A recent article in Crain’s Chicago Business asked nine Chicago businesswomen want they want to see change for 2018. I found myself nodding in agreement with most of it, save for the opening paragraph. At the risk of making a mountain out of a molehill, the comments are worth addressing because they rest on a single data point, presented out of context.
In answering the question of how she would “improve the city and its business environment,” interim vice chancellor for public and government affairs at the University of Illinois at Chicago Theresa Mintle says she would “put government on a diet.”
It is well-known Illinois has more units of government than any other state in the union—nearly 7,000 at last count. They do not make us healthier, give us better schools or build safer roads. In fact, the man-hours and tax dollars dedicated to supporting the bureaucracy are holding Illinois and local areas back from investing in systems and efficiencies that would keep us competitive in the modern, tech-driven world.
This 7000 units of government talking point is a favorite of the smaller government crowd. In fact, that phrase mimics a December 2016 article from the Illinois Policy Institute, a libertarian organization that’s long on think-tanking, but short on effective governing.
Mintle says Illinois should “use the resources freed up by reducing units of government to reinvest in higher education.” Through omission, she obscures just what that government does and the context in which it occurs.
The data Mintle cites comes from a 2012 Census report. Governing magazine lists it in an easy-to-read chart here, which shows that Illinois does lead the nation in units of government: 6,963 to be exact.
Of those units, 3,227 are special districts. The Census describes special districts as fulfilling everything from “such basic social needs as hospitals and fire protection, to the less conspicuous tasks of mosquito abatement and upkeep of cemeteries.” Mintle doesn’t say, but one assumes she thinks mosquitos and corpses are areas best suited to government cutbacks and not hospitals and fire departments. Indeed, John Oliver’s reporting on special districts shows there’s likely some fat to be cut:
Mintle’s New Year’s wish doesn’t mention that Illinois ranks 7th for the most counties in the U.S and has eight cities with populations over 100,000 (only seven states have more), both of which necessitate more units of government than other states.
Yet when you look at Illinois’s units of government per 100k residents (see the second chart at Governing), Illinois falls to 12th, below North and South Dakota, Wisconsin and Alaska, none of which seem to end up as the right’s whipping boys for governmental waste.
What Mintle also doesn’t say is within those 7,000 are 905 independent school districts, placing Illinois third in the U.S. for the most governmental districts devoted to education.

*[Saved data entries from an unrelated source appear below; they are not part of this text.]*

(** The body of the loop of [calculateAverageAndRange] for one character. *)
Definition characterRange (percentages : list float) : option CharRange :=
  let sorted := SortFloat64s percentages in
  let average := calculateAverage sorted in
  lowerQuartile ← calculatePercentile sorted 5;
  upperQuartile ← calculatePercentile sorted 95;
  Some (mkCharRange average lowerQuartile upperQuartile).

Definition calculateAverageAndRange (g : gmap Z (list float))
    : option (gmap Z CharRange) :=
  map_fold (fun char percentages result =>
              r ← result; s ← characterRange percentages; Some (<[char := s]> r))
           (Some ∅) g.

(** *** Qualifying prefixes *)

Fixpoint collectHighStandaloneRecursive (node : TrieNode) (currentPrefix : word)
    (occurrenceThreshold : Z) (results : list word) : list word :=
  match node with
  | mkNode ch c =>
      let results :=
        if occurrenceThreshold <? c then results ++ [currentPrefix] else results in
      map_fold (fun char child results =>
                  collectHighStandaloneRecursive child (currentPrefix ++ [char])
                    occurrenceThreshold results)
               results ch
  end.

Definition collectHighStandalone (passTrie : Trie) (occurrenceThreshold : Z)
    : list word :=
  collectHighStandaloneRecursive (root passTrie) [] occurrenceThreshold [].

(** The loop over the qualifying prefixes in [ScanForCharacterDistributions]. *)
Definition aggregatePrefix (passTrie : Trie) (g : gmap Z (list float))
    (prefix : word) : gmap Z (list float) :=
  let followingCharCount := collectFollowingChars passTrie prefix in
  let totalFollowingCount := totalFollowing followingCharCount in
  if 0 <? totalFollowingCount
  then aggregateCharacterDistributions followingCharCount totalFollowingCount g
  else g.

(** *** The directory walk *)

(** One call that [filepath.Walk] makes to its callback: the [path], the
    [info.Name()] of the entry, whether the walk passes an error for it
    ([accessErr]: the entry could not be accessed), and what opening and
    scanning it gives. *)
Record WalkEntry : Type := mkEntry {
  path : string;
  Name : string;
  accessErr : bool;
  content : FileContent
}.

(** What the program prints and logs, in order. *)
Inductive Event : Type :=
  | Processing (name : string)
  | Logged (d : Diagnostic).

(** [filepath.Walk]: the callback is called on the entries in order; the
    first error it returns ends the walk and is the result of [Walk]. *)
Fixpoint Walk {S : Type} (walkFn : WalkEntry -> S -> S * option Diagnostic)
    (entries : list WalkEntry) (s : S) : S * option Diagnostic :=
  match entries with
  | [] => (s, None)
  | e :: rest =>
      match walkFn e s with
      | (s', Some err) => (s', Some err)
      | (s', None) => Walk walkFn rest s'
      end
  end.

Definition passwordsSuffix : string := "_passwords.txt".

(** [strings.HasSuffix] *)
Definition HasSuffix (s suffix : string) : bool :=
  let n := String.length suffix in
  (n <=? String.length s)%nat
  && String.eqb (substring (String.length s - n) n s) suffix.

(** [strings.TrimSuffix] *)
Definition TrimSuffix (s suffix : string) : string :=
  if HasSuffix s suffix
  then substring 0 (String.length s - String.length suffix) s
  else s.

(** The state of [ScanForCharacterDistributions] during the walk. *)
Record ScanState : Type := mkScan {
  globalCharDistributions : gmap Z (list float);
  scanTrace : list Event
}.

(** The callback of [ScanForCharacterDistributions]. *)
Definition scanDistributionsFn (occurrenceThreshold : Z) (e : WalkEntry)
    (s : ScanState) : ScanState * option Diagnostic :=
  if accessErr e then
    (mkScan (globalCharDistributions s)
            (scanTrace s ++ [Logged (ErrorAccessingFile (path e))]), None)
  else if HasSuffix (Name e) passwordsSuffix then
    let '(passTrie, diags) := LoadCredentialsFromFile (path e) (content e) NewTrie in
    let highStandalone := collectHighStandalone passTrie occurrenceThreshold in
    (mkScan (fold_left (aggregatePrefix passTrie) highStandalone
                       (globalCharDistributions s))
            (scanTrace s ++ Processing (Name e) :: map Logged diags), None)
  else (s, None).

(** The result of a run: [log.Fatalf] ends it, or it completes with a value. *)
Inductive Run (A : Type) : Type :=
  | Fatal (trace : list Event) (err : Diagnostic)
  | Completed (trace : list Event) (result : A).
Arguments Fatal {A} _ _.
Arguments Completed {A} _ _.

(** [ScanForCharacterDistributions]; the result is what
    [writeFinalStatistics] formats, [None] when it panics. *)
Definition ScanForCharacterDistributions (srcDir : list WalkEntry)
    (occurrenceThreshold : Z) : Run (option (gmap Z CharRange)) :=
  match Walk (scanDistributionsFn occurrenceThreshold) srcDir (mkScan ∅ []) with
  | (s, Some err) => Fatal (scanTrace s) err
  | (s, None) =>
      Completed (scanTrace s) (calculateAverageAndRange (globalCharDistributions s))
  end.

(** ** prefix_extractor.go *)

Record CharacterStats : Type := mkStats {
  Average : float;
  MinRange : float;
  MaxRange : float
}.

Definition isDistributionOutlier (char : rune) (percentage : float)
    (stats : CharacterStats) : bool :=
  (MaxRange stats <? percentage)%float.

(** [float64(count) / float64(totalFollowingCount)], the value that
    [ScanForSuspiciousPrefixes] names [percentage]. *)
Definition observedOf (count totalFollowingCount : Z) : float :=
  (float64 count / float64 totalFollowingCount)%float.

(** The second loop over [followingCharCount]: [outlierFound], and
    [outlierChars] as the pairs of a character and the [percentage*100] that
    is formatted into the report. *)
Definition findOutliers (GlobalCharStats : gmap Z CharacterStats)
    (followingCharCount : gmap Z Z) (totalFollowingCount : Z)
    : bool * list (Z * float) :=
  map_fold (fun char count acc =>
              match GlobalCharStats !! char with
              | Some stats =>
                  let percentage := observedOf count totalFollowingCount in
                  if isDistributionOutlier char percentage stats then
                    if (0.005 <? percentage)%float
                    then (true, acc.2 ++ [(char, (percentage * 100)%float)])
                    else acc
                  else acc
              | None => acc
              end)
           (false, []) followingCharCount.

(** One block of the report. *)
Record SuspiciousPrefix : Type := mkSuspicious {
  sp_prefix : word;
  sp_standaloneCount : Z;
  sp_totalFollowingCount : Z;
  sp_outlierChars : list (Z * float)
}.

(** The body of the loop over the qualifying prefixes: the block written
    for [prefix], if any. *)
Definition reportPrefix (GlobalCharStats : gmap Z CharacterStats)
    (passTrie : Trie) (prefix : word) : option SuspiciousPrefix :=
  let followingCharCount := collectFollowingChars passTrie prefix in
  let totalFollowingCount := totalFollowing followingCharCount in
  let '(outlierFound, outlierChars) :=
    findOutliers GlobalCharStats followingCharCount totalFollowingCount in
  if outlierFound
  then Some (mkSuspicious prefix (CountStandaloneOccurrences passTrie prefix)
                          totalFollowingCount outlierChars)
  else None.

(** The state of [ScanForSuspiciousPrefixes]: what was written to the
    report, one header per file followed by its blocks, and the trace. *)
Record DetectState : Type := mkDetect {
  report : list (string * list SuspiciousPrefix);
  detectTrace : list Event
}.

(** The callback of [ScanForSuspiciousPrefixes]. *)
Definition scanSuspiciousFn (GlobalCharStats : gmap Z CharacterStats)
    (occurrenceThreshold : Z) (e : WalkEntry) (s : DetectState)
    : DetectState * option Diagnostic :=
  if accessErr e then
    (mkDetect (report s)
              (detectTrace s ++ [Logged (ErrorAccessingFile (path e))]), None)
  else if HasSuffix (Name e) passwordsSuffix then
    let '(passTrie, diags) := LoadCredentialsFromFile (path e) (content e) NewTrie in
    let highStandalone := collectHighStandalone passTrie occurrenceThreshold in
    (mkDetect (report s ++
                 [(Name e, omap (reportPrefix GlobalCharStats passTrie) highStandalone)])
              (detectTrace s ++ Processing (Name e) :: map Logged diags), None)
  else (s, None).

Definition ScanForSuspiciousPrefixes (GlobalCharStats : gmap Z CharacterStats)
    (srcDir : list WalkEntry) (occurrenceThreshold : Z)
    : Run (list (string * list SuspiciousPrefix)) :=
  match Walk (scanSuspiciousFn GlobalCharStats occurrenceThreshold) srcDir
             (mkDetect [] []) with
  | (s, Some err) => Fatal (detectTrace s) err
  | (s, None) => Completed (detectTrace s) (report s)
  end.

(** ** standalone_to_ratio_stats.go *)

Record PrefixStats : Type := mkPrefixStats {
  Prefix : word;
  StandaloneCount : Z;
  FollowingCount : Z
}.

Fixpoint collectPrefixStats (node : TrieNode) (currentPrefix : word)
    (threshold : Z) (stats : list PrefixStats) : list PrefixStats :=
  match node with
  | mkNode ch c =>
      let stats :=
        if threshold <? c then
          let totalFollowing :=
            map_fold (fun _ child total => wrap64 (total + countWordsInSubTrie child))
                     0 ch in
          stats ++ [mkPrefixStats currentPrefix c totalFollowing]
        else stats in
      map_fold (fun char child stats =>
                  collectPrefixStats child (currentPrefix ++ [char]) threshold stats)
               stats ch
  end.

Record StatsState : Type := mkStatsState {
  allStats : gmap string (list PrefixStats);
  statsTrace : list Event
}.

(** The callback of [GeneratePrefixStatistics]: an error passed by the walk
    is returned. *)
Definition prefixStatisticsFn (occurrenceThreshold : Z) (e : WalkEntry)
    (s : StatsState) : StatsState * option Diagnostic :=
  if accessErr e then (s, Some (ErrorAccessingFile (path e)))
  else if HasSuffix (Name e) passwordsSuffix then
    let '(passTrie, diags) := LoadCredentialsFromFile (path e) (content e) NewTrie in
    let stats := collectPrefixStats (root passTrie) [] occurrenceThreshold [] in
    (mkStatsState (<[TrimSuffix (Name e) passwordsSuffix := stats]> (allStats s))
                  (statsTrace s ++ Processing (Name e) :: map Logged diags), None)
  else (s, None).

(** [GeneratePrefixStatistics] followed by the [log.Fatalf] of its caller
    [main]; the result is what is encoded into the output file. *)
Definition GeneratePrefixStatistics (srcDir : list WalkEntry)
    (occurrenceThreshold : Z) : Run (gmap string (list PrefixStats)) :=
  match Walk (prefixStatisticsFn occurrenceThreshold) srcDir (mkStatsState ∅ []) with
  | (s, Some err) => Fatal (statsTrace s) err
  | (s, None) => Completed (statsTrace s) (allStats s)
  end.

(** ** for_identify_passwords.go *)

(** [calcCurve]: the [switch] picks the first case that holds. *)
Definition calcCurve (standalone followup : float) : bool :=
  if ((3000 <=? standalone) && (standalone <=? 5000))%float then
    (followup <? 1)%float
  else if ((5000 <? standalone) && (standalone <=? 20000))%float then
    (followup <? standalone / 500 - 10)%float
  else if (20000 <? standalone)%float then
    (followup <? standalone / 120 - 135)%float
  else false.

(** ** What the specification counts *)

(** [p] is a prefix of [w], [w] itself included. *)
Fixpoint isPrefixOf (p w : word) : bool :=
  match p, w with
  | [], _ => true
  | _ :: _, [] => false
  | a :: p', b :: w' => bool_decide (a = b) && isPrefixOf p' w'
  end.

(** Number of times [w] occurs in the sequence of inserted words. *)
Fixpoint timesInserted (w : word) (ws : list word) : Z :=
  match ws with
  | [] => 0
  | v :: rest => (if bool_decide (v = w) then 1 else 0) + timesInserted w rest
  end.

(** Number of inserted words that have [p] as a prefix. *)
Fixpoint wordsWithPrefix (p : word) (ws : list word) : Z :=
  match ws with
  | [] => 0
  | v :: rest => (if isPrefixOf p v then 1 else 0) + wordsWithPrefix p rest
  end.

(** Number of inserted words that extend [p] by at least one character. *)
Definition wordsFollowing (p : word) (ws : list word) : Z :=
  wordsWithPrefix p ws - timesInserted p ws.

(** ** Notions used in the statements *)

(** The end-of-word count and the subtree total found along [p] from a node,
    0 when the path is missing. *)
Definition standaloneAt (p : word) (node : TrieNode) : Z :=
  match findNode p node with Some n => endOfWordCount n | None => 0 end.

Definition subtreeAt (p : word) (node : TrieNode) : Z :=
  match findNode p node with Some n => countWordsInSubTrie n | None => 0 end.

(** The index that [calculatePercentile] reads. *)
Definition nearestRank (percentile n : Z) : Z :=
  Z.min (percentile * n / 100) (n - 1).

While there may be bureaucracy to reduce there, those districts include plenty of teachers. How this does not “give us better schools,” as she assets, is not explained. Mintle believes in the need for more resources for higher education, but doesn’t say whether her suggested cuts should come at the expense of our childen’s schooling, which would make them less prepared for “the modern tech-driven world” she wants them to compete in.
It’s interesting to find Mintle suddenly in a position of advocating the cutting of alleged government waste. First, she’s a public employee at an institution of higher learning, one of the best kinds of government spending. She undoubtedly sees the good work done by government every day.
As Mintle well knows, a background in government can be helpful in securing employment. Prior to her role at UIC, she was CEO of the non-governmental Chicagoland Chamber of Commerce. Her political background is part of why she was hired at the Chamber:
Mintle was a controversial pick in 2013. Although the chamber conducted a nationwide search and vetted 100-plus contenders, it turned to a political insider who lacked CEO experience.
Before joining the Chamber, Mintle was Mayor Rahm Emanuel’s chief of staff and chief of staff to the head of the Chicago Transit Authority. She also served in the CTA’s governmental relations unit, in effect working as a lobbyist for the organization. (Lobbyists are apparently the kind of essential government employees that should survive any reduction in governmental units.)
Before leaving the CTA, Mintle also helped create the kind of financial malfeasance she now decries – with herself as the beneficiary:
Mayoral Chief of Staff Theresa Mintle helped enact a special early-retirement plan at her former employer—the Chicago Transit Authority—that entitled her to a $65,000 annual pension she wouldn’t have qualified for otherwise.
Mintle ended up not taking the pension perk after this reporting from Crain’s and the BGA brought it to light.
Perhaps Mintle’s experience in the benefits of government waste has caused her to rethink her previous work and become a crusader for smaller government. Or perhaps it’s another case of do as I say, not as I do.
More importantly, we should always be wary of those who lean too heavily on the “we have to cut government waste” hobby horse without looking at the impact of who and what government supports. It’s an important topic and deserving of more than generalities and sound bites.